[Stored data]
.....
(* ===== verification/RpcServer.v ===== *)
(** * The rpc server

    [RPCServer] of [rpc/base/rpc_server.go] and the request side of
    [rpc/base/nats_server.go]: registration of functions, the execution of one
    request and its reply.

    [Register] and [RegisterGO] keep what reflection finds out about a function
    ([FunctionInfo]).  [V] are the values reflection handles; [of_gval] makes one
    of a decoded argument, and [encode] and [Bytes2Args] are those of [RpcArgs].
    Outside the model: the function bodies, the unmarshalling of a message or of
    JSON into a parameter's type, and the listener and handlers an application
    installs, which may fail and may panic. *)
From S2P Require Import Prelude RpcArgs NatsClient.
#[local] Open Scope mq_scope.
#[local] Open Scope st_scope.
#[local] Open Scope string_scope.
#[local] Open Scope list_scope.
#[local] Open Scope Z_scope.

(** How the code sees the second output of a function. *)
Inductive out_err := ONil | OString (s : string) | OError (s : string) | OOther.

(** What a call of the function does: it returns its outputs, or panics with a
    value whose text, when it is a string or an error, is [why], and [""]
    otherwise. *)
Inductive body_result (V : Type) :=
| Returns (outs : list V)
| Panics (why : string).
Arguments Returns {V} outs.
Arguments Panics {V} why.

(** The type of a parameter: a protobuf message or [Marshaler], which is
    unmarshalled, or another type, with its zero value, whether a byte slice is
    assignable to it, and [json.Unmarshal] into it. *)
Inductive in_type (V : Type) :=
| InMessage (unmarshal : bytes -> result string V)
| InPlain (zero : V) (takes_bytes : bool) (unjson : bytes -> result string V).
Arguments InMessage {V} unmarshal.
Arguments InPlain {V} zero takes_bytes unjson.

(** [mqrpc.FunctionInfo] *)
Record FunctionInfo (V : Type) := mkFunctionInfo {
  InType : list (in_type V); Goroutine : bool; body : list V -> body_result V }.
Arguments mkFunctionInfo {V}.
Arguments InType {V}.
Arguments Goroutine {V}.
Arguments body {V}.

Definition NumIn {V} (f : FunctionInfo V) : nat := length (InType f).

(** The server's state: its functions, the counters, the control slots taken and
    not given back, the replies published, and the errors and completions the
    listener was told of. *)
Record RPCServer (V : Type) := mkRPCServer {
  functions : gmap string (FunctionInfo V);
  executing : Z; wg : Z; slots : Z;
  published : list ResultInfo; told_errors : list string; told_completes : list string }.
Arguments mkRPCServer {V}.
Arguments functions {V}.
Arguments executing {V}.
Arguments wg {V}.
Arguments slots {V}.
Arguments published {V}.
Arguments told_errors {V}.
Arguments told_completes {V}.

#[export] Instance eta_RPCServer V : Eta (RPCServer V) := fun r =>
  mkRPCServer (functions r) (executing r) (wg r) (slots r) (published r) (told_errors r) (told_completes r).

Section Server.
Context {V J Sp : Type}
        (Bytes2Args : string -> bytes -> outcome (result string (gval J Sp)))
        (of_gval : gval J Sp -> V)
        (encode : V -> result string (string * bytes))
        (as_error : V -> out_err)
        (has_control : bool)
        (has_listener : bool)
        (NoFoundFunction : string -> result string (FunctionInfo V))
        (BeforeHandle : RPCInfo -> option string)
        (OnError OnComplete : RPCInfo -> option string)
        (ServerRPCHandler : RPCInfo -> ResultInfo -> option string)
        (RpcCompleteHandler : RPCInfo -> option string)
        (module_type stack : string).

Abbreviation RM := (ST (RPCServer V)).

(** [Register]: a second registration panics. *)
Definition Register (id : string) (f : FunctionInfo V) : RM unit := fun s =>
  match functions s !! id with
  | Some _ => Panicked s ("function id " ++ id ++ ": already registered")%string
  | None => Done (s <| functions := <[id := f]> (functions s) |>) tt
  end.

(** What both make of a function: the types of its parameters are kept. *)
Definition function_info (goroutine : bool) (ins : list (in_type V)) (f : list V -> body_result V) : FunctionInfo V := mkFunctionInfo ins goroutine f.

Definition RegisterGO (id : string) (ins : list (in_type V)) (f : list V -> body_result V) : RM unit := Register id (function_info true ins f).

(** A call into the application: it returns, or panics with a text. *)
Definition application (p : option string) : RM unit :=
  match p with None => st_ret tt | Some why => st_panic why end.

(** [doCallback]: publish the result when a reply is wanted, then the server's
    handler. *)
Definition doCallback (call : RPCInfo) (r : ResultInfo) : RM unit :=
  do* (if Reply call then st_mod (fun s => s <| published := published s ++ [r] |>) else st_ret tt) in
  application (ServerRPCHandler call r).

Definition error_result (cid error : string) : ResultInfo := mkResultInfo cid error "null" [].

Definition errorCallback (call : RPCInfo) (error : string) : RM unit :=
  do* doCallback call (error_result (Cid call) error) in
  if has_listener then
    do* st_mod (fun s => s <| told_errors := told_errors s ++ [error] |>) in
    application (OnError call)
  else st_ret tt.

(** One argument.  A byte slice that does not fit the parameter is tried as JSON
    and otherwise passed as it is, for the call to reject. *)
Definition decode_arg (ty : in_type V) (tag : string) (b : bytes) : outcome (result string V) :=
  match ty with
  | InMessage unmarshal => Ret (unmarshal b)
  | InPlain zero takes_bytes unjson =>
      r <- Bytes2Args tag b;
      Ret (match r with
           | Err e => Err e
           | Ok GNil => Ok zero
           | Ok (GBytes l) =>
               if takes_bytes then Ok (of_gval (GBytes l))
               else match unjson l with Ok v => Ok v | Err _ => Ok (of_gval (GBytes l)) end
           | Ok v => Ok (of_gval v)
           end)
  end.

(** The loop over the argument types: [Err] is the error of an argument, which the
    caller is answered with. *)
Fixpoint decode_args (ins : list (in_type V)) (tags : list string) (params : list bytes) :
    outcome (result string (list V)) :=
  match tags with
  | [] => Ret (Ok [])
  | tag :: tags =>
      match ins, params with
      | ty :: ins, b :: params =>
          match decode_arg ty tag b with
          | Panic why => Panic why
          | Ret (Err e) => Ret (Err e)
          | Ret (Ok v) =>
              match decode_args ins tags params with
              | Ret (Ok vs) => Ret (Ok (v :: vs))
              | o => o
              end
          end
      | _, _ => Panic "index out of range"
      end
  end.

Definition bad_return (call : RPCInfo) : string :=
  (module_type ++ " rpc func(" ++ Fn call ++ ") return error func(....)(result interface{}, err error)")%string.

(** The result made of the two outputs, or the error answered instead. *)
Definition result_of (call : RPCInfo) (v e : V) : result string ResultInfo :=
  match as_error e with
  | OOther => Err (bad_return call)
  | OString s | OError s =>
      match encode v with Err e => Err e | Ok (ty, b) => Ok (mkResultInfo (Cid call) s ty b) end
  | ONil =>
      match encode v with Err e => Err e | Ok (ty, b) => Ok (mkResultInfo (Cid call) "" ty b) end
  end.

Definition answer (call : RPCInfo) (r : ResultInfo) : RM unit :=
  do* doCallback call r in
  if has_listener then
    do* st_mod (fun s => s <| told_completes := told_completes s ++ [Fn call] |>) in
    application (OnComplete call)
  else st_ret tt.

Definition answer_outputs (call : RPCInfo) (outs : list V) : RM unit :=
  match outs with
  | [v; e] =>
      do* application (RpcCompleteHandler call) in
      match result_of call v e with
      | Err e => errorCallback call e
      | Ok r => answer call r
      end
  | _ => errorCallback call (bad_return call)
  end.

(** [_runFunc] between its two [defer]red ends. *)
Definition execute (f : FunctionInfo V) (call : RPCInfo) : RM unit :=
  match decode_args (InType f) (ArgsType call) (Args call) with
  | Panic why => st_panic why
  | Ret (Err e) => errorCallback call e
  | Ret (Ok vs) =>
      match (if has_listener then BeforeHandle call else None) with
      | Some e => errorCallback call e
      | None =>
          if negb (length vs =? NumIn f)%nat then st_panic "reflect: Call with too few input arguments" else
          match body f vs with
          | Panics why => st_panic why
          | Returns outs => answer_outputs call outs
          end
      end
  end.

Definition enter (s : RPCServer V) : RPCServer V := s <| wg := wg s + 1 |> <| executing := executing s + 1 |>.
Definition leave (s : RPCServer V) : RPCServer V :=
  s <| wg := wg s - 1 |> <| executing := executing s - 1 |>
    <| slots := if has_control then slots s - 1 else slots s |>.

Definition panic_report (call : RPCInfo) (why : string) : string :=
  (module_type ++ " rpc func(" ++ Fn call ++ ") error " ++ why ++ " ----Stack---- " ++ stack)%string.

Definition runFunc_ (f : FunctionInfo V) (call : RPCInfo) : RM unit := fun s =>
  if negb (length (Args call) =? NumIn f)%nat then
    errorCallback call "The number of params is not adapted." s
  else
    match execute f call (enter s) with
    | Done s a => Done (leave s) a
    | Panicked s why => errorCallback call (panic_report call why) (leave s)
    | Blocked => Blocked
    end.

(** The recover of [runFunc]. *)
Definition recovering (call : RPCInfo) (m : RM unit) : RM unit := fun s =>
  match m s with
  | Panicked s why => errorCallback call why s
  | o => o
  end.

(** [runFunc]: takes a control slot, finds the function, runs it.  A function
    registered with [RegisterGO] runs in a goroutine of its own, which [recover]
    does not cover. *)
Definition runFunc (call : RPCInfo) : RM unit := fun s =>
  let s := s <| slots := if has_control then slots s + 1 else slots s |> in
  let run f := if Goroutine f then runFunc_ f call s else recovering call (runFunc_ f call) s in
  match functions s !! Fn call with
  | Some f => run f
  | None =>
      if has_listener then
        match NoFoundFunction (Fn call) with
        | Err e => recovering call (errorCallback call e) s
        | Ok f => run f
        end
      else recovering call (st_panic "invalid memory address or nil pointer dereference") s
  end.
End Server.
(* ===== verification/ConsulWatcherTheorems.v ===== *)
(** * Theorems on the consul watcher

    The events a report causes, as a function of the old and the new services, and
    the cache of the selector driven by them. *)
From S2P Require Import Prelude Registry Selector SelectorTheorems Consul ConsulWatcher.
#[local] Open Scope mq_scope.
#[local] Open Scope string_scope.
#[local] Open Scope list_scope.
#[local] Open Scope Z_scope.

(** ** The store *)

Lemma deref_new s w q : (q < length (store w))%nat -> deref (snd (new_ptr s w)) q = deref w q.
Proof. intros Hq. unfold deref. cbn. by rewrite lookup_app_l. Qed.

Lemma deref_new_eq s w : deref (snd (new_ptr s w)) (length (store w)) = s.
Proof. unfold deref. cbn. by rewrite lookup_app_r, Nat.sub_diag. Qed.

Lemma deref_send a p w q : deref (send a p w) q = deref w q.
Proof. done. Qed.

Lemma deref_set_nodes p ns w q : q <> p -> deref (set_nodes p ns w) q = deref w q.
Proof. intros Hq. unfold deref. cbn. by rewrite list_lookup_insert_ne. Qed.

Lemma deref_set_nodes_eq p ns w : (p < length (store w))%nat ->
  deref (set_nodes p ns w) p = deref w p <| Nodes := ns |>.
Proof. intros Hp. unfold deref at 1. cbn. by rewrite list_lookup_insert_eq. Qed.

(** ** The events of a report *)

Definition sents (w : consulWatcher) : list (string * Service) := (fun e => (ev_Action e, ev_sent e)) <$> next w.

Definition old_version (v : string) (olds : list Service) : option Service := head (filter (fun s => Version s = v) olds).

Definition delete_event (old new : Service) : list (string * Service) :=
  if decide (dead_nodes old new = []) then [] else [("delete", old <| Nodes := dead_nodes old new |>)].

(** What is sent for one new service, given the services known of its name. *)
Definition events_for (olds : option (list Service)) (new : Service) : list (string * Service) :=
  match olds ≫= old_version (Version new) with
  | Some old => delete_event old new ++ [("update", new)]
  | None => [("create", new)]
  end.

Definition dropped (serviceMap : gmap string Service) (olds : list Service) : list Service :=
  filter (fun s => serviceMap !! Version s = None) olds.

Definition report_events (olds : option (list Service)) (serviceMap : gmap string Service) (news : list Service) :
    list (string * Service) :=
  mjoin (events_for olds <$> news) ++ (pair "delete" <$> dropped serviceMap (default [] olds)).

Lemma sents_send a p w : sents (send a p w) = sents w ++ [(a, deref w p)].
Proof. unfold sents. cbn. by rewrite fmap_app. Qed.

Lemma old_version_cons s olds v :
  old_version v (s :: olds) = if decide (Version s = v) then Some s else old_version v olds.
Proof.
  unfold old_version. destruct (decide (Version s = v)).
  - by rewrite filter_cons_True.
  - by rewrite filter_cons_False.
Qed.

Lemma old_version_None v olds : Forall (fun s => Version s <> v) olds -> old_version v olds = None.
Proof. induction 1 as [|s olds Hs _ IH]; [done|]. rewrite old_version_cons. by rewrite decide_False. Qed.

Lemma old_version_Some v olds old : old_version v olds = Some old -> Version old = v /\ old ∈ olds.
Proof.
  induction olds as [|s olds IH]; [done|]. rewrite old_version_cons. destruct (decide (Version s = v)).
  - intros [= ->]. split; [done | left].
  - intros Ho. destruct (IH Ho). split; [done | by right].
Qed.

(** Pointers [ps] to the services [olds], but for the nodes of those whose
    version satisfies [D]. *)
Definition points (D : string -> Prop) (w : consulWatcher) (ps : list sptr) (olds : list Service) : Prop :=
  Forall2 (fun p s => (p < length (store w))%nat /\ Version (deref w p) = Version s /\
             (~ D (Version s) -> deref w p = s)) ps olds.

Lemma points_versions D w ps olds v : points D w ps olds -> Forall (fun s => Version s <> v) olds ->
  Forall (fun p => Version (deref w p) <> v) ps.
Proof.
  induction 1 as [|p s ps olds (_ & E & _) _ IH]; [constructor|]. intros [Hs Hf]%Forall_cons.
  constructor; [by rewrite E | by apply IH].
Qed.

Lemma compare_old_skip new ps : forall action w, Forall (fun p => Version (deref w p) <> Version new) ps ->
  compare_old ps new action w = (action, w).
Proof.
  induction ps as [|p ps IH]; intros action w Hf; [done|]. apply Forall_cons in Hf as [Hp Hf].
  cbn. rewrite decide_True by done. by apply IH.
Qed.

Lemma compare_old_spec D new ps olds w : points D w ps olds -> NoDup (Version <$> olds) -> NoDup ps -> ~ D (Version new) ->
  let r := compare_old ps new "create" w in
  match old_version (Version new) olds with
  | None => r = ("create", w)
  | Some old => fst r = "update" /\ exists p, p ∈ ps /\ (p < length (store w))%nat /\ deref w p = old /\
      snd r = if decide (dead_nodes old new = []) then w else send "delete" p (set_nodes p (dead_nodes old new) w)
  end.
Proof.
  intros Hps Hnd Hndp HD. revert Hnd Hndp.
  induction Hps as [|p s ps olds (Hlt & Ev & Es) Hps IH]; intros Hnd Hndp; [done|].
  apply NoDup_cons in Hnd as [Hs Hnd]. apply NoDup_cons in Hndp as [Hp Hndp]. cbn zeta.
  rewrite old_version_cons. cbn [compare_old]. destruct (decide (Version s = Version new)) as [E|E].
  - rewrite decide_False by (rewrite Ev; tauto). rewrite E in Es. specialize (Es HD). rewrite Es.
    assert (Hrest : Forall (fun s' => Version s' <> Version new) olds).
    { apply Forall_forall. intros s' Hs' E'. apply Hs. rewrite E, <- E'. by apply list_elem_of_fmap_2. }
    pose proof (points_versions _ _ _ _ _ Hps Hrest) as Hskip.
    destruct (decide (dead_nodes s new = [])) as [Hd|Hd].
    + rewrite Hd. cbn. rewrite compare_old_skip by done. split; [done|]. exists p. split_and!; [left|done..].
    + rewrite (proj2 (zlen_pos _)) by done. rewrite compare_old_skip.
      * split; [done|]. exists p. split_and!; [left|done..].
      * rewrite Forall_forall in Hskip |- *. intros q Hq. rewrite deref_send, deref_set_nodes by (by intros ->). by apply Hskip.
  - rewrite decide_True by (by rewrite Ev). specialize (IH Hnd Hndp). cbn zeta in IH.
    destruct (old_version (Version new) olds) as [old|]; [|done].
    destruct IH as (? & q & ? & ?). split; [done|]. exists q. split; [by right | done].
Qed.

(** Everything a step keeps: the pointers to the old services, and what all other
    pointers point to. *)
Record keeps_store (D : string -> Prop) (ps : list sptr) (olds : list Service) (w w' : consulWatcher) : Prop := {
  ks_points : points D w' ps olds;
  ks_grows : (length (store w) <= length (store w'))%nat;
  ks_other : forall q, q ∉ ps -> (q < length (store w))%nat -> deref w' q = deref w q;
  ks_services : w_services w' = w_services w }.

Lemma points_valid D w ps olds q : points D w ps olds -> q ∈ ps -> (q < length (store w))%nat.
Proof.
  intros Hp Hq. apply list_elem_of_lookup in Hq as [i Hi].
  eapply Forall2_lookup_l in Hp as (s & _ & Hlt & _); done.
Qed.

Lemma points_new D s w ps olds : points D w ps olds -> points D (snd (new_ptr s w)) ps olds.
Proof.
  intros Hp. eapply Forall2_impl; [exact Hp|]. intros p x (Hlt & ?). rewrite deref_new by done.
  split; [|done]. cbn. rewrite length_app. lia.
Qed.

Lemma points_send D a p w ps olds : points D w ps olds -> points D (send a p w) ps olds.
Proof. done. Qed.

Lemma points_mono (D D' : string -> Prop) w ps olds : (forall v, D v -> D' v) -> points D w ps olds -> points D' w ps olds.
Proof. intros HD Hp. eapply Forall2_impl; [exact Hp|]. naive_solver. Qed.

(** Changing the nodes of a version makes its pointer loose. *)
Lemma points_set_nodes D v p ns w ps olds : points D w ps olds -> p ∈ ps -> Version (deref w p) = v ->
  points (fun v' => D v' \/ v' = v) (set_nodes p ns w) ps olds.
Proof.
  intros Hp Hin <-. unfold points. eapply Forall2_impl; [exact Hp|]. intros q s (Hlt & Ev & Es).
  split; [cbn; by rewrite length_insert|]. destruct (decide (q = p)) as [->|Hq].
  - rewrite deref_set_nodes_eq by done. split; [done|]. intros HD. destruct HD. right. by rewrite Ev.
  - rewrite deref_set_nodes by done. split; [done|]. intros HD. apply Es. tauto.
Qed.

Lemma one_service_spec D new ps olds w : points D w ps olds -> NoDup (Version <$> olds) -> NoDup ps ->
  ~ D (Version new) ->
  let r := one_service (Some ps) new w in
  sents (snd r) = sents w ++ events_for (Some olds) new /\
  keeps_store (fun v => D v \/ v = Version new) ps olds w (snd r) /\
  fst r = length (store w) /\ (fst r < length (store (snd r)))%nat /\ deref (snd r) (fst r) = new.
Proof.
  intros Hp Hnd Hndp HD. unfold one_service.
  set (w1 := snd (new_ptr new w)). change (new_ptr new w) with (length (store w), w1). cbn zeta iota beta.
  pose proof (points_new D new w ps olds Hp) as Hp1. fold w1 in Hp1.
  pose proof (compare_old_spec D new ps olds w1 Hp1 Hnd Hndp HD) as Hc. cbn zeta in Hc.
  assert (Hl1 : length (store w1) = S (length (store w))) by (unfold w1; cbn; rewrite length_app; cbn; lia).
  assert (Hnew1 : deref w1 (length (store w)) = new) by apply deref_new_eq.
  assert (Hold1 : forall q, (q < length (store w))%nat -> deref w1 q = deref w q) by (intros; by apply deref_new).
  assert (Hfresh : length (store w) ∉ ps) by (intros Hin; apply (points_valid _ _ _ _ _ Hp) in Hin; lia).
  (* It is enough to look at what comparing leaves. *)
  assert (Hgoal : forall a w2, length (store w2) = length (store w1) -> w_services w2 = w_services w1 ->
    (forall q, q ∉ ps -> deref w2 q = deref w1 q) ->
    points (fun v => D v \/ v = Version new) w2 ps olds ->
    sents (send a (length (store w)) w2) = sents w ++ events_for (Some olds) new ->
    let r := (length (store w), send a (length (store w)) w2) in
    sents (snd r) = sents w ++ events_for (Some olds) new /\
    keeps_store (fun v => D v \/ v = Version new) ps olds w (snd r) /\
    fst r = length (store w) /\ (fst r < length (store (snd r)))%nat /\ deref (snd r) (fst r) = new).
  { intros a w2 El Es Eq Hp2 Hse r. cbn [r fst snd]. split; [done|]. split; [|split; [done|split]].
    - split; [done| |intros q Hq Hlt|exact Es].
      + change (store (send a (length (store w)) w2)) with (store w2). lia.
      + rewrite deref_send, Eq, Hold1 by done. done.
    - change (store (send a (length (store w)) w2)) with (store w2). lia.
    - by rewrite deref_send, Eq. }
  unfold events_for in *. cbn [mbind option_bind] in *.
  destruct (old_version (Version new) olds) as [old|] eqn:Ho.
  - destruct (compare_old ps new "create" w1) as [a w2]. cbn [fst snd] in Hc.
    destruct Hc as (-> & p & Hin & Hplt & Hdp & ->). apply old_version_Some in Ho as [Hov _].
    assert (Hpn : length (store w) <> p) by (intros E; by rewrite E in Hfresh).
    unfold delete_event in *. apply Hgoal; destruct (decide (dead_nodes old new = [])) as [Hd|Hd]; try done.
    + cbn. by rewrite length_insert.
    + intros q Hq. rewrite deref_send, deref_set_nodes; [done | by intros ->].
    + by apply (points_mono D); [tauto|].
    + apply points_send, points_set_nodes; [done..|]. by rewrite Hdp.
    + by rewrite sents_send, Hnew1.
    + rewrite !sents_send, deref_send, (deref_set_nodes _ _ _ (length (store w))), Hnew1, deref_set_nodes_eq, Hdp by done.
      by rewrite <- app_assoc.
  - rewrite Hc. apply Hgoal; try done; [by apply (points_mono D); [tauto|] | by rewrite sents_send, Hnew1].
Qed.

(** The new table's pointers: fresh ones. *)
Definition fresh_ptrs (n : nat) (w : consulWatcher) (qs : list sptr) (news : list Service) : Prop :=
  Forall2 (fun p s => (n <= p < length (store w))%nat /\ deref w p = s) qs news.

Lemma fresh_ptrs_weaken n n' w qs news : (n' <= n)%nat -> fresh_ptrs n w qs news -> fresh_ptrs n' w qs news.
Proof. intros Hn Hf. eapply Forall2_impl; [exact Hf|]. intros p s [? ?]. split; [lia | done]. Qed.

Lemma new_services_spec olds ps news : forall D w, points D w ps olds -> NoDup (Version <$> olds) -> NoDup ps ->
  NoDup (Version <$> news) -> Forall (fun s => ~ D (Version s)) news ->
  let r := new_services (Some ps) news w in
  sents (snd r) = sents w ++ mjoin (events_for (Some olds) <$> news) /\
  keeps_store (fun v => D v \/ v ∈ Version <$> news) ps olds w (snd r) /\
  fresh_ptrs (length (store w)) (snd r) (fst r) news.
Proof.
  induction news as [|new news IH]; intros D w Hp Hnd Hndp Hndn HD; cbn zeta.
  - cbn [new_services fst snd fmap list_fmap mjoin list_join]. split; [by rewrite app_nil_r|]. split; [|constructor].
    split; try done. by apply (points_mono D); [tauto|].
  - cbn [fmap list_fmap] in Hndn. apply NoDup_cons in Hndn as [Hnew Hndn]. apply Forall_cons in HD as [HDn HD].
    destruct (one_service_spec D new ps olds w Hp Hnd Hndp HDn) as (Hs1 & [Kp1 Kg1 Kn1 Ks1] & Hq1 & Hlt1 & Hd1).
    cbn [new_services]. destruct (one_service (Some ps) new w) as [p w1]. cbn [fst snd] in *.
    destruct (IH _ w1 Kp1 Hnd Hndp Hndn) as (Hs2 & [Kp2 Kg2 Kn2 Ks2] & Hf2).
    { rewrite Forall_forall in HD |- *. intros s Hs [Hv|Hv]; [by apply (HD s)|].
      apply Hnew. rewrite <- Hv. by apply list_elem_of_fmap_2. }
    destruct (new_services (Some ps) news w1) as [qs w2]. cbn [fst snd] in *. split; [|split].
    + by rewrite Hs2, Hs1, <- app_assoc.
    + split; [|lia| |congruence].
      * eapply points_mono; [|exact Kp2]. intros v. cbn. rewrite elem_of_cons. tauto.
      * intros q Hq Hlt. rewrite Kn2 by (done || lia). by apply Kn1.
    + assert (Hfr : p ∉ ps) by (intros Hin; apply (points_valid _ _ _ _ _ Hp) in Hin; lia).
      constructor; [split; [lia|]; rewrite Kn2; [done..|lia]|].
      by apply (fresh_ptrs_weaken (length (store w1))).
Qed.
.....
PROBLEM STATEMENT ▸
Give an exact copy of the lines above, from the top of the records to the line that contains "result string V).", taking in both ends.

RESPONSE TO THE EXERCISE ▸
(* ===== verification/RpcServer.v ===== *)
(** * The rpc server

    [RPCServer] of [rpc/base/rpc_server.go] and the request side of
    [rpc/base/nats_server.go]: registration of functions, the execution of one
    request and its reply.

    [Register] and [RegisterGO] keep what reflection finds out about a function
    ([FunctionInfo]).  [V] are the values reflection handles; [of_gval] makes one
    of a decoded argument, and [encode] and [Bytes2Args] are those of [RpcArgs].
    Outside the model: the function bodies, the unmarshalling of a message or of
    JSON into a parameter's type, and the listener and handlers an application
    installs, which may fail and may panic. *)
From S2P Require Import Prelude RpcArgs NatsClient.
#[local] Open Scope mq_scope.
#[local] Open Scope st_scope.
#[local] Open Scope string_scope.
#[local] Open Scope list_scope.
#[local] Open Scope Z_scope.

(** How the code sees the second output of a function. *)
Inductive out_err := ONil | OString (s : string) | OError (s : string) | OOther.

(** What a call of the function does: it returns its outputs, or panics with a
    value whose text, when it is a string or an error, is [why], and [""]
    otherwise. *)
Inductive body_result (V : Type) :=
| Returns (outs : list V)
| Panics (why : string).
Arguments Returns {V} outs.
Arguments Panics {V} why.

(** The type of a parameter: a protobuf message or [Marshaler], which is
    unmarshalled, or another type, with its zero value, whether a byte slice is
    assignable to it, and [json.Unmarshal] into it. *)
Inductive in_type (V : Type) :=
| InMessage (unmarshal : bytes -> result string V)
| InPlain (zero : V) (takes_bytes : bool) (unjson : bytes -> result string V).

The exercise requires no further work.